In 1951, the Odd Fellows withdrew from supporting local baseball and the Healdsburg Lighting Committee took over local adult baseball and resurrected the team with a two night per week (Friday and Saturday) schedule. All local citizens were welcome to try out for the team.

The Prune Packers maintained an active schedule through the 1950s including winning the Redwood Empire Baseball League championship in 1952. In 1955, a high point was achieved when the Prune Packers beat the Seals.

The Prune Packers suffered during the 1962 season with attempts at reorganizing the league and a final 1961–1962 record of 6–8.

=== 2011–present ===
Community volunteers and local fundraising enabled the Recreation Park grandstands to be restored in 2011. This was the first major restoration since the grandstands were brought from the Cotati Speedway in 1923.

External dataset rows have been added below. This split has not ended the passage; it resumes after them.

(** Defined for two FAT12 tables only; a nil pointer equals nil. *)
Definition tablesEqual (a b : option fat12Table) : bool :=
  match a, b with
  | None, None => true
  | Some at_, Some bt =>
      (fatID at_ =? fatID bt) && (eoc at_ =? eoc bt) && (max at_ =? max bt) && (size at_ =? size bt) &&
      bool_decide (clusters at_ = clusters bt)
  | _, _ => false
  end.

#[global] Instance fat12_table : FATTable fat12Table := {
  ClusterValue t n := index (clusters t) n;
  SetCluster t n val := cs ← store (clusters t) n val; mret (set_clusters t cs);
  IsEOC := isEOC;
  EOCMarker := eoc;
  UnusedMarker := unused;
  MaxCluster := max;
  FATID := fatID;
  RootDirCluster _ := 2;
  TableSize := size;
  FromBytes := fromBytes;
  Bytes := toBytes
}.

(** What [newFat12Table] establishes and every operation keeps. *)
Definition ok (t : fat12Table) : Prop :=
  len (clusters t) = max t + 1 /\ 2 <= max t < 2 ^ 31 /\ eoc t = 0x0FFF /\ unused t = 0 /\
  3 <= size t < 2 ^ 29 /\ max t = size t * 2 / 3.

End Fat12.

(** ** FAT16 *)
Module Fat16.

Record fat16Table := mkTable { fatID : Z; eoc : Z; clusters : list Z; max : Z; size : Z }.

Definition set_clusters (t : fat16Table) (cs : list Z) : fat16Table :=
  mkTable (fatID t) (eoc t) cs (max t) (size t).

Definition newFat16Table (fatID sizeBytes : Z) : go fat16Table :=
  let maxCluster := sizeBytes / 2 in
  cs ← make 0 4 (u32 (maxCluster + 1));
  mret (mkTable fatID 0xFFFF cs maxCluster sizeBytes).

Definition isEOC (t : fat16Table) (val : Z) : bool := (0xFFF8 <=? val) && (val <=? 0xFFFF).

(** [binary.LittleEndian.PutUint16(b[lo:hi], v)]. *)
Definition put16 (b : list Z) (lo hi v : Z) : go (list Z) :=
  q ← slice b lo hi;
  if len q <? 2 then Panic IndexOutOfRange else mret (patch b lo (put_le 2 v)).

Definition fromBytes (t : fat16Table) (b : list Z) : go fat16Table :=
  cs ← go_for (S (Z.to_nat (max t))) (fun '(i, cs) =>
    if (i <? max t) && (u32 (u32 (i * 2) + 2) <=? u32 (len b)) then
      q ← slice b (u32 (i * 2)) (u32 (u32 (i * 2) + 2));
      let val := LE q in
      cs ← (if negb (val =? 0) then store cs i val else mret cs);
      mret (inl (u32 (i + 1), cs))
    else mret (inr cs)) (2, clusters t);
  if 2 <=? len b then
    q ← slice b 0 2;
    mret (mkTable (LE q) (eoc t) cs (max t) (size t))
  else mret (set_clusters t cs).

Definition toBytes (t : fat16Table) : go (list Z) :=
  b ← make 0 1 (size t);
  b ← put16 b 0 2 (u16 (fatID t));
  b ← put16 b 2 4 (u16 (eoc t));
  go_range (fun i b => v ← index (clusters t) i;
                       put16 b (u32 (i * 2)) (u32 (u32 (i * 2) + 2)) (u16 v))
    2 (Z.to_nat (max t - 2)) b.

Definition equal (t a : fat16Table) : bool :=
  (fatID t =? fatID a) && (eoc t =? eoc a) && (max t =? max a) && (size t =? size a) &&
  bool_decide (clusters t = clusters a).

#[global] Instance fat16_table : FATTable fat16Table := {
  ClusterValue t n := index (clusters t) n;
  SetCluster t n val := cs ← store (clusters t) n val; mret (set_clusters t cs);
  IsEOC := isEOC;
  EOCMarker := eoc;
  UnusedMarker _ := 0x0000;
  MaxCluster := max;
  FATID := fatID;
  RootDirCluster _ := 2;
  TableSize := size;
  FromBytes := fromBytes;
  Bytes := toBytes
}.

Definition ok (t : fat16Table) : Prop :=
  len (clusters t) = max t + 1 /\ 2 <= max t < 2 ^ 31 /\ eoc t = 0xFFFF /\
  4 <= size t < 2 ^ 31 /\ max t = size t / 2.

End Fat16.

(** ** FAT32 *)
Module Fat32.

Record table := mkTable {
  fatID : Z; eocMarker : Z; unusedMarker : Z; clusters : list Z;
  rootDirCluster : Z; size : Z; maxCluster : Z
}.

Definition set_clusters (t : table) (cs : list Z) : table :=
  mkTable (fatID t) (eocMarker t) (unusedMarker t) cs (rootDirCluster t) (size t) (maxCluster t).

Definition isEOC (t : table) (val : Z) : bool := Z.land val 0xFFFFFF8 =? 0xFFFFFF8.

(** [binary.LittleEndian.PutUint32(b[lo:hi], v)] and [Uint32(b[lo:hi])]. *)
Definition put32 (b : list Z) (lo hi v : Z) : go (list Z) :=
  q ← slice b lo hi;
  if len q <? 4 then Panic IndexOutOfRange else mret (patch b lo (put_le 4 v)).
Definition get32 (b : list Z) (lo hi : Z) : go Z :=
  q ← slice b lo hi;
  if len q <? 4 then Panic IndexOutOfRange else mret (LE q.[0, 4]).

Definition fromBytes (t : table) (b : list Z) : go table :=
  cs ← go_range (fun i cs =>
    let bStart := u32 (i * 4) in
    val ← get32 b bStart (u32 (bStart + 4));
    if negb (val =? 0) then store cs i val else mret cs) 2 (Z.to_nat (maxCluster t - 2)) (clusters t);
  mret (set_clusters t cs).

Definition toBytes (t : table) : go (list Z) :=
  b ← make 0 1 (size t);
  b ← put32 b 0 4 (fatID t);
  b ← put32 b 4 8 (eocMarker t);
  go_range (fun i b =>
    let bStart := u32 (i * 4) in
    v ← index (clusters t) i;
    put32 b bStart (u32 (bStart + 4)) v) 2 (Z.to_nat (maxCluster t - 2)) b.

Definition tableFromBytes (b : list Z) : go table :=
  let maxCluster := u32 (Z.quot (len b) 4) in
  fatID ← get32 b 0 4;
  eocMarker ← get32 b 4 8;
  cs ← make 0 4 (u32 (maxCluster + 1));
  fromBytes (mkTable fatID eocMarker 0 cs 2 (u32 (len b)) maxCluster) b.

Definition equal (t a : option table) : bool :=
  match t, a with
  | None, None => true
  | Some t, Some a =>
      (fatID t =? fatID a) && (eocMarker t =? eocMarker a) && (rootDirCluster t =? rootDirCluster a) &&
      (size t =? size a) && (maxCluster t =? maxCluster a) && bool_decide (clusters a = clusters t)
  | _, _ => false
  end.

#[global] Instance fat32_table : FATTable table := {
  ClusterValue t n := index (clusters t) n;
  SetCluster t n val := cs ← store (clusters t) n val; mret (set_clusters t cs);
  IsEOC := isEOC;
  EOCMarker := eocMarker;
  UnusedMarker := unusedMarker;
  MaxCluster := maxCluster;
  FATID := fatID;
  RootDirCluster := rootDirCluster;
  TableSize := size;
  FromBytes := fromBytes;
  Bytes := toBytes
}.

After a 50-year lapse, in 2012, the Prune Packers returned to play 48 games including 16 games in the Sacramento Rural League.

In 2013, the Prune Packers had a 31 W, 25 L record in the Sacramento Rural League.

For 2014, president Riley Sullivan hired former pro Joey Gomes as the manager/general manager. Joey's younger brother, Jonny Gomes, was also a baseball star. The team incorporated as a California Not-For-Profit Corporation and moved to the Golden State Collegiate Baseball League, now the California Collegiate League.

The 2015 season reported a 37–17 record in the collegiate league.

In 2016, the record was 37–14. Three pitchers each contributed four wins: Andrew Vaughan (4-0), Steven Wilson (4-1) and Justin Mullins (4-2). Jake Scheiner (1B-3B) led the team with a batting average of .376.

The Prune Packers reported a 36–15 record for 2017. Pitcher Chase Gardner lead the Packers with a 5–0 record.

During 2018, the record was 36–10. Ryan Shreve led the Prune Packers pitching with a 4–0 record.

The record was 33–7 in 2019. Elijah Birdsong led Prune Packers pitching with a 5–0 record.

The team did not play during the 2020 COVID-19 year.

The Prune Packers celebrated its 100th anniversary in 2021 with a 45–7 season and by winning the CCL State Championship. Manager Joey Gomes was awarded CCL Coach of the Year honors. Pitcher Marvcus Guarin earned a league leading 7–0 record in support of the Prune Packer's season, while finishing with a 1.55 ERA and 41 strikeouts in 29.0 innings pitched, en route to a CCL All-League selection along with six other Prune Packers.

The team recorded a 38 win and 10 loss season for 2022 and won the CCL Championship in its final game at San Luis Obispo. The playoff roster included several returning players from the 2021 championship team, including Joey Kramer (2022 CCL Tournament MVP) and Guarin. The summer roster featured Elijah Birdsong and Brandon Paulson, regarded as Major League prospects.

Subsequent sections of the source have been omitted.